Before we became bloggers, we really didn’t take very many pictures. There are still many times we will be in the middle of something, or even finished with something that would have made a good post, but didn’t think of the camera. Very little effort has been made to figure out how to take decent movies and upload them to the blog. The first time I tried, Blogger wouldn’t accept whatever format our camera uses. I tried again a few days ago and figured out that I can upload short movies now. Here a few short shots of the kids playing in the barn today. Please forgive the wiggling and sometimes blurry shots from zooming in too close. The quality of the upload is not the best either. You’ll notice I am not the narrator. No one is. You may hear goats munching hay in the background or moving around in the barn. Or crows calling. Life in the barn is generally quiet and peaceful. I like it that way.

There are many times that the peaceful, quiet days we enjoy on the farm belie the distant rumblings and groanings of the discord that is growing across the globe. Some days it seems louder and others more distant, but there is no denying the fact that the discontent with life as we know it on this planet is growing and growing at a rate that is visibly escalating.

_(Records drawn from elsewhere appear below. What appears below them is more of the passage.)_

Lemma unused_refs q : proc_ok q → p_state q = UNUSED ∨ p_state q = ZOMBIE → open_files q = ∅ ∧ cwd_of q = ∅.
Proof. intros Hok Hq. destruct (po_closed q Hok Hq) as [Ho Hc]. unfold open_files, cwd_of. by rewrite Ho, Hc. Qed.

Lemma isolated_refs s A P L sp i q q' :
  isolated s A P L sp → ks_procs s !! i = Some q → p_ofile q' = p_ofile q → p_cwd q' = p_cwd q →
  f_ok (ks_f s) (total open_files (<[i := q']> (ks_procs s))) (total cwd_of (<[i := q']> (ks_procs s))) P.
Proof.
  intros Hi Hq Hof Hcw. destruct (total_split open_files (ks_procs s) i q Hq) as (R & HR & ->).
  destruct (total_split cwd_of (ks_procs s) i q Hq) as (R' & HR' & ->). unfold open_files, cwd_of in *. rewrite Hof, Hcw, <-HR, <-HR'. apply Hi.
Qed.

(** ** [fork] *)
Lemma fork_isolated s A P L sp me p :
  isolated s A P L sp → ks_procs s !! me = Some p → p_state p ≠ UNUSED → p_state p ≠ ZOMBIE →
  wp (fork kend trampoline forkret_pc me) s (λ _ s', kept_apart me s A sp s').
Proof.
  intros Hi Hp Hu Hz. pose proof (is_proc _ _ _ _ _ _ _ Hi me p Hp) as Hok.
  pose proof (is_mem _ _ _ _ _ _ _ Hi me p Hp Hu) as Hpm.
  eapply (fork_spec kend trampoline forkret_pc Hend Htr s L me p (sp me).1 (sp me).2 (total open_files (ks_procs s)) (total cwd_of (ks_procs s)) P).
  - apply Hi.
  - by eapply isolated_unused.
  - split_and!; [done|done|apply Hok|apply Hi|by eapply total_elem|by apply Hok|by eapply total_elem].
  - done.
  - intros np q k' L' T D root tf fs' (Hnp & Hnu & _) Hf Hfs.
    pose proof (is_proc _ _ _ _ _ _ _ Hi np q Hnp) as Hqok. destruct (unused_refs q Hqok ltac:(by left)) as [Hqf Hqc].
    eapply kept_apart_new; [exact Hnp|exact Hnu|eapply stays_other; [done|congruence]|]. eapply (isolated_change kend trampoline Htr s A P L sp np q _ (child_of forkret_pc me p q (ks_nextpid s) root tf) (T, D) L');
      [done|done|done| |apply (pm_as _ _ _ _ _ _ _ _ _ (pm_ppt _ _ _ _ _ _ _ _ _ (fk_child _ _ _ _ _ _ _ _ _ _ _ _ _ _ _ Hf)))|..].
    + split; [apply Hok|done|by intros [?|?]|intros _ _; by apply Hok].
    + intros _. apply Hf.
    + rewrite owned_live, (owned_unused _ q), (right_id_L ∅ (∪)) by done. symmetry. apply Hf.
    + rewrite owned_unused, (right_id_L ∅ (∪)) by done. apply Hf.
    + cbn [ks_f ks_procs with_nextpid with_proc with_f with_k]. destruct (total_split open_files (ks_procs s) np q Hnp) as (R & HR & ->). destruct (total_split cwd_of (ks_procs s) np q Hnp) as (R' & HR' & ->).
      rewrite HR, HR', Hqf, Hqc, !(left_id_L ∅ (⊎)) in Hfs. rewrite (comm_L (⊎) R), (comm_L (⊎) R') in Hfs. exact Hfs.
  - intros _. apply (kept_apart_all me s A sp s P L sp); [done|]. split; [done|]. intros j. apply untouched_refl.
  - intros np q q' k' L' (Hnp & Hnu & _) Hk HL Hout Hst Hbl Hof Hcw _.
    pose proof (is_proc _ _ _ _ _ _ _ Hi np q Hnp) as Hqok.
    eapply kept_apart_new; [exact Hnp|exact Hnu|eapply stays_other; [done|congruence]|]. eapply (isolated_change kend trampoline Htr s A P L sp np q _ q' (sp np) L'); [done|done|done| |done|..].
    + split; [rewrite Hof; apply Hqok|done| |done]. intros _. rewrite Hof, Hcw. apply Hqok. by left.
    + done.
    + rewrite !owned_unused by done. by rewrite HL.
    + rewrite owned_unused, (right_id_L ∅ (∪)) by done. done.
    + by apply (isolated_refs s A P L sp np q q').
Qed.

(** ** [growproc] *)
Lemma growproc_isolated s A P L sp me p n :
  isolated s A P L sp → ks_procs s !! me = Some p → p_state p ≠ UNUSED → -2147483648 ≤ n < 2147483648 →
  wp (growproc kend me n) s (λ _ s', kept_apart me s A sp s').
Proof.
  intros Hi Hp Hu Hn. pose proof (is_proc _ _ _ _ _ _ _ Hi me p Hp) as [Hof Hbl Hcl Hcw].
  pose proof (is_mem _ _ _ _ _ _ _ Hi me p Hp Hu) as Hpm.
  assert (∀ p' k' L' T' D', p_pagetable p' = p_pagetable p → p_trapframe p' = p_trapframe p → p_state p' = p_state p →
    p_ofile p' = p_ofile p → p_cwd p' = p_cwd p →
    pmem k' L' T' D' (p_pagetable p) (p_sz p') (p_trapframe p) →
    resized (ks_k s) L (sp me).1 (sp me).2 (p_sz p) k' L' T' D' (p_sz p') (p_trapframe p) →
    kept_apart me s A sp (with_proc (with_k s k') me p')) as Hchange.
  { intros p' k' L' T' D' Hpt Htf Hst Hof' Hcw' Hpm' [Hset _ _ Hout]. eapply kept_apart_of; [by eapply (stays_set me s _ p)|].
    eapply (isolated_change kend trampoline Htr s A P L sp me p _ p' (T', D') L'); [done|done|done| |apply Hpm'|..].
    - split; rewrite ?Hst, ?Hof', ?Hcw'; done.
    - intros _. by rewrite Hpt, Htf.
    - rewrite !owned_live by congruence. cbn. by rewrite Htf.
    - by rewrite owned_live.
    - by apply (isolated_refs s A P L sp me p p'). }
  eapply (growproc_spec kend trampoline Hend Htr s L (sp me).1 (sp me).2 me p n); [done|done|done| |].
  - intros k' L' T' D' Hpm' Hr _. by apply (Hchange (pset_sz (grow_size (p_sz p) n) p) k' L' T' D').
  - intros k' L' T' Hpm' Hr _ _. rewrite <-(with_proc_same (with_k s k') me p) by done. by apply (Hchange p k' L' T' (sp me).2).
Qed.

(** ** Copies to the caller *)
Lemma copy_self k L T D root sz tf va l :
  pmem k L T D root sz tf → 0 ≤ va < 18446744073709551616 →
  let '(m', ok) := acopyout D (k_mem k) va l in
  copyout root va l k = Ret (if ok then 0 else -1) (kset_mem m' k) ∧ pmem (kset_mem m' k) L T D root sz tf ∧
  outside (own_set T D sz tf) (k_mem k) m'.
Proof.
  intros Hpm Hva. pose proof (pm_as _ _ _ _ _ _ _ _ _ (pm_ppt _ _ _ _ _ _ _ _ _ Hpm)) as Has.
  pose proof (pmem_user_pages kend trampoline Htr _ _ _ _ _ _ _ Hpm) as Hus.
  pose proof (copyout_loop_spec kend Hend (Datatypes.S (length l)) k L T D root va l Has Hus Hva ltac:(lia)) as Hc.
  pose proof (acopyout_outside D (k_mem k) va l) as Hout. destruct (acopyout D (k_mem k) va l) as [m' ok]. destruct Hc as [Hrun Has'].
  cbn [fst] in Hout. split_and!; [exact Hrun| |].
  - eapply (pmem_frame kend trampoline Htr); [exact Hpm|apply Has'|intros r Hr; by eapply own_set_page|].
    intros r a Hr Ha. apply Hout. intros v e He Hfl Ha'. destruct (up_page _ _ _ _ Hus v e He Hfl) as (Hpg & _ & HT). apply HT.
    replace (PTE2PA e) with r; [done|]. apply (pages_disjoint kend r (PTE2PA e) a); [|done..].
    apply tpages_elem in Hr as [x Hx]. by eapply (pt_page _ _ _ _ (as_tab _ _ _ _ _ _ Has)).
  - intros a Ha. apply Hout. intros v e He Hfl. apply Ha. unfold own_set. rewrite !elem_of_union, elem_of_list_to_set. left. right.
    apply list_elem_of_fmap. exists v. rewrite He. split; [done|]. apply elem_of_vrange.
    pose proof (pmem_user_entry kend trampoline _ _ _ _ _ _ _ _ _ Hpm He Hfl). lia.
Qed.

(** The memory of one process changes, and nothing else. *)
Lemma isolated_write s A P L sp me p m' :
  isolated s A P L sp → ks_procs s !! me = Some p → p_state p ≠ UNUSED →
  pmem (kset_mem m' (ks_k s)) L (sp me).1 (sp me).2 (p_pagetable p) (p_sz p) (p_trapframe p) →
  outside (own_set (sp me).1 (sp me).2 (p_sz p) (p_trapframe p)) (k_mem (ks_k s)) m' →
  isolated (with_k s (kset_mem m' (ks_k s))) A P L (place sp me (sp me)) ∧
  ∀ j, j ≠ me → untouched s sp (with_k s (kset_mem m' (ks_k s))) (place sp me (sp me)) j.
Proof.
  intros Hi Hp Hu Hpm Hout. apply (isolated_change kend trampoline Htr s A P L sp me p _ p (sp me) L); [done|done|..].
  - cbn. by rewrite list_insert_id.
  - by eapply (is_proc _ _ _ _ _ _ _ Hi).
  - apply Hpm.
  - done.
  - done.
  - rewrite owned_live by done. eapply outside_mono; [|exact Hout]. apply union_subseteq_r.
  - apply Hi.
Qed.

Lemma copyout_isolated s A P L sp me p va l :
  isolated s A P L sp → ks_procs s !! me = Some p → p_state p ≠ UNUSED → 0 ≤ va < 18446744073709551616 →
  wp (onk (copyout (p_pagetable p) va l)) s (λ _ s', kept_apart me s A sp s').
Proof.
  intros Hi Hp Hu Hva. pose proof (copy_self _ _ _ _ _ _ _ va l (is_mem _ _ _ _ _ _ _ Hi me p Hp Hu) Hva) as Hc.
  destruct (acopyout _ _ _ _) as [m' ok]. destruct Hc as (Hrun & Hpm & Hout). apply wp_onk. eapply wp_eq; [exact Hrun|].
  eapply kept_apart_of; [done|]. by eapply isolated_write.
Qed.

(** ** [wait] *)
Lemma pmem_root k L T D root sz tf : pmem k L T D root sz tf → root ≠ 0.
Proof.
  intros Hpm. pose proof (as_tab _ _ _ _ _ _ (pm_as _ _ _ _ _ _ _ _ _ (pm_ppt _ _ _ _ _ _ _ _ _ Hpm))) as Ht.
  destruct (page_bounds kend Hend root); [apply (pt_page _ _ _ _ Ht []), Ht|lia].
Qed.

Lemma reap_isolated s A P L sp me p pp q addr l1 l2 :
  isolated s A P L sp → ks_procs s !! me = Some p → p_state p ≠ UNUSED → p_state p ≠ ZOMBIE → 0 ≤ addr < 18446744073709551616 →
  each_proc = l1 ++ pp :: l2 → existsb (is_zombie_child me s) l1 = false → ks_procs s !! pp = Some q →
  p_parent q = Some me → p_state q = ZOMBIE → wp (wait kend me addr) s (λ _ s', kept_apart me s A sp s').
Proof.
  intros Hi Hp Hu Hz Haddr Heach H1 Hq Hpar Hst. assert (pp ≠ me) as Hne by (intros ->; congruence).
  pose proof (is_mem _ _ _ _ _ _ _ Hi me p Hp Hu) as Hpm. assert (p_state q ≠ UNUSED) as Hqu by congruence.
  pose proof (is_mem _ _ _ _ _ _ _ Hi pp q Hq Hqu) as Hpmc. pose proof (is_apart _ _ _ _ _ _ _ Hi me pp p q (not_eq_sym Hne) Hp Hq) as Hap.
  rewrite !owned_live in Hap by done. pose proof (is_proc _ _ _ _ _ _ _ Hi pp q Hq) as Hqok.
  destruct (po_closed q Hqok (or_intror Hst)) as [Hof Hcw].
  pose proof (wait_reap kend trampoline Hend Htr s L me p pp q addr (sp me).1 (sp me).2 (sp pp).1 (sp pp).2 l1 l2 (λ _ s', kept_apart me s A sp s') ltac:(apply Hi) Hp Hq Heach H1) as Hw.
  assert (∃ m' ok, status_copy (sp me).2 (k_mem (ks_k s)) addr (p_xstate q) = (m', ok) ∧
    pmem (kset_mem m' (ks_k s)) L (sp me).1 (sp me).2 (p_pagetable p) (p_sz p) (p_trapframe p) ∧
    outside (own_set (sp me).1 (sp me).2 (p_sz p) (p_trapframe p)) (k_mem (ks_k s)) m') as (m' & ok & Hcopy & Hpm' & Hout').
  { unfold status_copy. destruct (addr =? 0); [exists (k_mem (ks_k s)), true; split_and!; [done|by rewrite kset_same|done]|].
    pose proof (copy_self _ _ _ _ _ _ _ addr (le_bytes 4 (p_xstate q)) Hpm Haddr) as Hc. destruct (acopyout _ _ _ _) as [m' ok].
    exists m', ok. split; [done|]. by destruct Hc. }
  destruct (isolated_write s A P L sp me p m' Hi Hp Hu Hpm' Hout') as [Hi1 Hu1]. rewrite Hcopy in Hw. apply Hw; [|done|done| |done|done| |].
  - unfold is_zombie_child, is_child. rewrite Hq, !bool_decide_true by done. done.
  - by eapply pmem_root.
  - intros _. by eapply kept_apart_of.
  - intros k' L' _ Hk HL Hout. set (s1 := with_k s (kset_mem m' (ks_k s))) in *. assert (ks_procs s1 !! pp = Some q) as Hq1 by done.
    destruct (isolated_change kend trampoline Htr s1 A P L (place sp me (sp me)) pp q (with_proc (with_k s k') pp (freed q)) (freed q) (sp pp) L') as [Hi2 Hu2];
      [done|done|done| |done|done| | | |].
    + split; [apply Hqok|done|by intros _|done].
    + rewrite (owned_unused (sp pp) (freed q)), (right_id_L ∅ (∪)), owned_live, place_ne by done. done.
    + rewrite owned_live, place_ne by done. eapply outside_mono; [|exact Hout]. apply union_subseteq_r.
    + by apply (isolated_refs s1 A P L (place sp me (sp me)) pp q (freed q)).
    + split; [|by eapply (stays_other me s _ pp)]. eexists P, L', _. split; [exact Hi2|]. intros j Hj. destruct (decide (j = pp)) as [->|Hjp]; [right|left].
      * exists q, (freed q). split_and!; [done..|by eapply (with_proc_lookup (with_k s k'))|done].
      * eapply untouched_trans; [by apply Hu1|by apply Hu2].
Qed.

Lemma wait_isolated s A P L sp me p addr :
  isolated s A P L sp → ks_procs s !! me = Some p → p_state p ≠ UNUSED → p_state p ≠ ZOMBIE → 0 ≤ addr < 18446744073709551616 →
  wps (wait kend me addr) s (λ _, kept_apart me s A sp) (kept_apart me s A sp).
Proof.
  intros Hi Hp Hu Hz Haddr. destruct (existsb (is_zombie_child me s) each_proc) eqn:Hex.
  - apply existsb_first in Hex as (l1 & pp & l2 & Heach & H1 & H2). unfold is_zombie_child, is_child in H2.
    destruct (ks_procs s !! pp) as [q|] eqn:Hq; [|done]. apply andb_true_iff in H2 as [Hpar%bool_decide_eq_true Hst%bool_decide_eq_true].
    apply wp_wps. by eapply reap_isolated.
  - assert (kept_apart me s A sp s) as Hsame.
    { eapply kept_apart_all; [done|]. split; [exact Hi|]. intros j. apply untouched_refl. }
    unfold wps. rewrite (wait_none _ me s addr p) by (done || apply Hi). by destruct (_ && _).
Qed.

(** ** [exit] *)

Lemma quiet_files q q' : quiet q q' → open_files q' = open_files q.
Proof. intros (_ & Ho & _). unfold open_files. by rewrite Ho. Qed.
Lemma quiet_cwd q q' : quiet q q' → cwd_of q' = cwd_of q.
Proof. intros (_ & _ & Hc & _). unfold cwd_of. by rewrite Hc. Qed.

(** The entry of [me] becomes [p'], and the others change quietly. *)
Definition drift (me : nat) (l l' : list proc) (p' : proc) : Prop :=
  length l' = length l ∧ l' !! me = Some p' ∧ ∀ j q, j ≠ me → l !! j = Some q → ∃ q', l' !! j = Some q' ∧ quiet q q'.

Lemma drift_back me l l' p p' : l !! me = Some p → drift me l l' p' → Forall2 quiet l (<[me := p]> l').
Proof.
  intros Hp (Hlen & Hp' & Hall). apply Forall2_same_length_lookup. split; [by rewrite length_insert|]. intros i q q' Hq Hq'.
  destruct (decide (i = me)) as [->|Hne].
  - rewrite list_lookup_insert_eq in Hq' by (by eapply lookup_lt_Some). rewrite Hp in Hq. simplify_eq. apply quiet_refl.
  - rewrite list_lookup_insert_ne in Hq' by done. destruct (Hall i q Hne Hq) as (? & ? & ?). congruence.
Qed.

Lemma drift_quiet me l l' l'' p' p'' :
  drift me l l' p' → Forall2 quiet l' l'' → l'' !! me = Some p'' → drift me l l'' p''.
Proof.
  intros (Hlen & Hp' & Hall) Hq Hp''. split_and!; [rewrite <-Hlen; symmetry; by eapply Forall2_length|done|].
  intros j q Hne Hj. destruct (Hall j q Hne Hj) as (q1 & Hq1 & Hqq1). destruct (Forall2_lookup_l _ _ _ _ _ Hq Hq1) as (q2 & Hq2 & Hqq2).
  exists q2. split; [done|]. by eapply quiet_trans.
Qed.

Almost everyday we talk about the blessing of being tucked away from most ‘happenings’ out in the everyday world. There is no TV or radio blaring here. There are few neighbors and most of them are known. There is no desire to ‘go’ and ‘see’ and ‘be a part of’ anything happening ‘out there’, like we might miss out on something. 

There is contentment with who we are, where we are and the work we have to do here. There is a true blessing in living a quiet, peaceful life on the farm for us. This contentment can be found most anywhere if you choose to pursue it. It won’t come knocking on your door, but if you look for it, you will realize it’s always been there, waiting to be discovered, waiting to be found.